Stored items from a collection:
Lemma buffer_read_ok buffer ofs n : 0 ≤ ofs → 0 ≤ n → ofs + n ≤ Z.of_nat (length buffer) →
  buffer_read buffer ofs n = Some (slice (Z.to_nat ofs) (Z.to_nat n) buffer) ∧
  length (slice (Z.to_nat ofs) (Z.to_nat n) buffer) = Z.to_nat n.
Proof.
  intros. unfold buffer_read. rewrite (proj2 (Z.leb_le _ _)) by done.
  split; [done|]. apply length_slice. lia.
Qed.

Lemma inode_ok_device f i b : Block.size b = Block.size (fs_device f) →
  inode_ok f i → inode_ok (f <| fs_device := b |>) i.
Proof. intros E [???]. split; simpl; [done|done|]. by rewrite E. Qed.

(** A chunk followed by the rest of the transfer. *)
Lemma written_chunk f i buffer size offset w c f1 f2 :
  block_ok (fs_device f) → inode_ok f i → 0 ≤ offset → 0 ≤ w → 0 < c ≤ size →
  offset + c ≤ inode_length i → w + size ≤ Z.of_nat (length buffer) →
  written_at f (device_ofs i offset) (slice (Z.to_nat w) (Z.to_nat c) buffer) f1 →
  written_at f1 (device_ofs i (offset + c))
    (slice (Z.to_nat (w + c)) (Z.to_nat (transfer i (size - c) (offset + c))) buffer) f2 →
  written_at f (device_ofs i offset)
    (slice (Z.to_nat w) (Z.to_nat (transfer i size offset)) buffer) f2.
Proof.
  intros B I Ho Hw Hc Hoc Hb W1 W2. pose proof (inode_start f i I).
  destruct (buffer_read_ok buffer w c) as [_ Lb]; [lia..|].
  rewrite (transfer_step i size offset c), <-slice_app by lia.
  eapply written_app; [done| |exact W1|].
  - rewrite Lb, device_length, length_slice by (done || unfold transfer; lia).
    pose proof (inode_fits f i I). unfold device_ofs, transfer in *. lia.
  - rewrite Lb, <-device_ofs_step by lia.
    by replace (Z.to_nat w + Z.to_nat c)%nat with (Z.to_nat (w + c)) by lia.
Qed.

Lemma write_loop_ok fuel f i b buffer size offset w :
  mem_ok f → block_ok (fs_device f) → inode_ok f i → 0 ≤ offset < 2 ^ 31 →
  0 ≤ w → w + size ≤ Z.of_nat (length buffer) → Forall is_byte buffer →
  (Z.to_nat size < fuel)%nat →
  ∃ f', write_loop fuel f i b buffer size offset w = Some (f', w + transfer i size offset) ∧
    written_at f (device_ofs i offset)
      (slice (Z.to_nat w) (Z.to_nat (transfer i size offset)) buffer) f'.
Proof.
  revert f b size offset w. induction fuel as [|fuel IH];
    intros f b size offset w M B I Ho Hw Hb Fb Hf; [lia|].
  pose proof (inode_len f i I) as Hl.
  assert (transfer i size offset = 0 → ∃ f' : fs D, Some (f, w) = Some (f', w + transfer i size offset) ∧
    written_at f (device_ofs i offset)
      (slice (Z.to_nat w) (Z.to_nat (transfer i size offset)) buffer) f') as Stop.
  { intros ->. exists f. rewrite Z.add_0_r. split; [done|]. by apply written_nil. }
  cbn [write_loop]. destruct (Z.leb_spec size 0); [apply Stop; unfold transfer; lia|].
  destruct (decide (offset < inode_length i)) as [Hlt|Hge].
  2:{ rewrite (proj2 (Z.leb_le _ _)) by (apply chunk_none; lia).
      apply Stop; unfold transfer; lia. }
  destruct (chunk_ok f i size offset B I) as (Hsec & Hr & Hc & Hrc & Hoc & Hend & Hd); [lia|lia|].
  destruct (read_sector f i size offset B I) as (sec & Er & [Ls Bs] & Es & _); [lia|lia|].
  rewrite (proj2 (Z.leb_gt _ 0)) by lia. set (c := chunk i size offset) in *.
  destruct (buffer_read_ok buffer w c) as [Eb Lb]; [lia..|].
  set (cs := slice (Z.to_nat w) (Z.to_nat c) buffer) in *.
  destruct (write_sector f i size offset cs sec B I) as (b' & Eb' & Wb);
    [lia|lia|done|done|by apply slice_bytes|].
  assert (∀ bo, ∃ f', write_loop fuel (f <| fs_device := b' |>) i bo buffer (size - c) (offset + c) (w + c) =
      Some (f', w + transfer i size offset) ∧
    written_at f (device_ofs i offset)
      (slice (Z.to_nat w) (Z.to_nat (transfer i size offset)) buffer) f') as Rec.
  { intros bo. pose proof Wb as (b1 & E1 & B1 & S1 & _).
    assert (b1 = b') as -> by (by injection E1).
    destruct (IH (f <| fs_device := b' |>) bo (size - c) (offset + c) (w + c)) as (f' & E' & W');
      [done|done|by apply inode_ok_device|lia..|done|lia|].
    exists f'. split; [rewrite E'; do 2 f_equal; unfold transfer; lia|].
    apply (written_chunk f i buffer size offset w c (f <| fs_device := b' |>)); done || lia. }
  destruct (Z.eqb_spec (Z.rem offset BLOCK_SECTOR_SIZE) 0) as [E0|N0];
    destruct (Z.eqb_spec c BLOCK_SECTOR_SIZE) as [Ec|Nc]; cbn [andb].
  1: { rewrite Eb. cbn [mbind option_bind].
       assert (splice (Z.to_nat (Z.rem offset BLOCK_SECTOR_SIZE)) cs sec = cs) as Ecs.
       { rewrite E0. apply splice_all. rewrite Lb, Ec, Ls. done. }
       rewrite Ecs in Eb'. rewrite Eb'. apply Rec. }
  all: rewrite get_bounce_ok by done; cbn [negb];
    replace ((0 <? _) || (c <? _)) with true
      by (symmetry; unfold BLOCK_SECTOR_SIZE in *; apply orb_true_iff; rewrite !Z.ltb_lt; lia);
    rewrite Er; cbn [mbind option_bind]; rewrite Eb; cbn [mbind option_bind];
    rewrite Eb'; apply Rec.
Qed.

(** ** Whole transfers *)

(** The bytes of the file. *)
Definition contents f i : list Z :=
  slice (device_ofs i 0) (Z.to_nat (inode_length i)) (device_bytes (fs_device f)).

Lemma inode_contents_length f i : block_ok (fs_device f) → inode_ok f i →
  length (contents f i) = Z.to_nat (inode_length i).
Proof.
  intros B [Hs Hl Hf]. apply length_slice. rewrite device_length by done.
  unfold device_ofs. lia.
Qed.

Lemma contents_bytes f i : block_ok (fs_device f) → Forall is_byte (contents f i).
Proof.
  intros B. apply slice_bytes. unfold device_bytes. apply Forall_concat.
  eapply Forall_impl; [by apply block_sectors|]. by intros s [_ ?].
Qed.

• **Work instructions**: Beginning at the line above with "(Z.to_nat size < fuel)%nat →" and finishing at the line with "assert (∀ bo, ∃", return each line exactly and return nothing else.

• **Exercise solution**:
  (Z.to_nat size < fuel)%nat →
  ∃ f', write_loop fuel f i b buffer size offset w = Some (f', w + transfer i size offset) ∧
    written_at f (device_ofs i offset)
      (slice (Z.to_nat w) (Z.to_nat (transfer i size offset)) buffer) f'.
Proof.
  revert f b size offset w. induction fuel as [|fuel IH];
    intros f b size offset w M B I Ho Hw Hb Fb Hf; [lia|].
  pose proof (inode_len f i I) as Hl.
  assert (transfer i size offset = 0 → ∃ f' : fs D, Some (f, w) = Some (f', w + transfer i size offset) ∧
    written_at f (device_ofs i offset)
      (slice (Z.to_nat w) (Z.to_nat (transfer i size offset)) buffer) f') as Stop.
  { intros ->. exists f. rewrite Z.add_0_r. split; [done|]. by apply written_nil. }
  cbn [write_loop]. destruct (Z.leb_spec size 0); [apply Stop; unfold transfer; lia|].
  destruct (decide (offset < inode_length i)) as [Hlt|Hge].
  2:{ rewrite (proj2 (Z.leb_le _ _)) by (apply chunk_none; lia).
      apply Stop; unfold transfer; lia. }
  destruct (chunk_ok f i size offset B I) as (Hsec & Hr & Hc & Hrc & Hoc & Hend & Hd); [lia|lia|].
  destruct (read_sector f i size offset B I) as (sec & Er & [Ls Bs] & Es & _); [lia|lia|].
  rewrite (proj2 (Z.leb_gt _ 0)) by lia. set (c := chunk i size offset) in *.
  destruct (buffer_read_ok buffer w c) as [Eb Lb]; [lia..|].
  set (cs := slice (Z.to_nat w) (Z.to_nat c) buffer) in *.
  destruct (write_sector f i size offset cs sec B I) as (b' & Eb' & Wb);
    [lia|lia|done|done|by apply slice_bytes|].
  assert (∀ bo, ∃ f', write_loop fuel (f <| fs_device := b' |>) i bo buffer (size - c) (offset + c) (w + c) =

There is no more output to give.